DATE OF EM ACTION: 14/01/1913 Middlesbrough, Yorkshire.

Albert was the youngest of two sons born to John Ridley and Jane Benstead. His older brother was named Samuel. Following a basic education, Albert became a joiner. Six months after the incident that led to the award of the Edward Medal, he married Lily Lewis in July 1913. Their only child, John R was born the following year. Albert died in 1925 aged just 35.

 

EM CITATION:

On the 14th January, 1913, Charles Jex was cleaning the roof over the smelting furnaces at Messrs.
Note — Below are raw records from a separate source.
(** What [Read] prints of a file is the page that was asked for: the lines
    from [offset] (the first is 1) on, at most [limit] of them, each with its
    number in the file. *)
Theorem read_prints_page env args fs path content :
  args !! "path" = Some path → fs !! path = Some content → utf8_valid content = true →
  fe_meta env path = None → fe_read env path = None → (N.of_nat (length content) ≤ READ_FILE_CAP_BYTES)%N →
  execute_read env args fs
  = ok_result (str_of (mjoin (take (N.to_nat (parse_optional args "limit" u64_max))
      (drop (N.to_nat (parse_optional args "offset" 1 `max` 1) - 1) (imap (λ i, numbered (S i)) (lines_bytes content)))))).
Proof.
  intros Hp Hf Hu Hm Hr Hl. unfold execute_read, require, check_size_cap, metadata_len, read_text.
  rewrite Hp. simpl. rewrite Hf, Hm. simpl. rewrite (proj2 (N.ltb_ge _ _) Hl). simpl. rewrite Hr, Hu. simpl.
  rewrite (number_lines_page 0), N.sub_0_r, Nat.sub_0_r. done.
Qed.

(** ** The pod *)

(** The frames of a call are call frames, unless a builtin's output could not
    be truncated. *)
Lemma run_call_frames env to_lowercase shell rg set removable builtin_names tool_name a fs frames :
  run_call env to_lowercase shell rg set removable builtin_names tool_name a fs frames →
  frames = [] ∧ tool_name ∈ builtin_names ∨ call_frames set frames.
Proof.
  intros Hr. destruct Hr as [fs' r _ _|Hb _|frames _ Hs]; [right; apply frames_for_call|by left|].
  right. by eapply stream_frames_call.
Qed.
Bolckow, Vaughan and Co.’s steel works, and, while he was making his way along an iron beam thirty-two feet from the ground and immediately above a fifty-ton ladle, which was being filled with molten metal, a column of flame and smoke shot up from the ladle to a height of thirty or forty feet. The flames enveloped Jex, burning him so badly that. he was rendered helpless and barely able to retain his foothold on the beam. Had he slipped, he would have fallen into the ladle. Benstead was standing near’the foot of an iron ladder, twenty-five feet long, leading to the beam, and immediately climbed up and took hold of Jex, whose hands were so badly burnt that he could not assist himself in descending the ladder. Benstead placed him across his back and carried him down to the floor, the iron ladder being so hot that he had to use his cap to take hold of it and so steady himself as he came down. There is no doubt that Benstead saved Jex from falling into the ladle, and that he ran a very serious risk of falling in himself.

 

BURIAL LOCATION: UNKNOWN.

LOCATION OF MEDAL: UNKNOWN.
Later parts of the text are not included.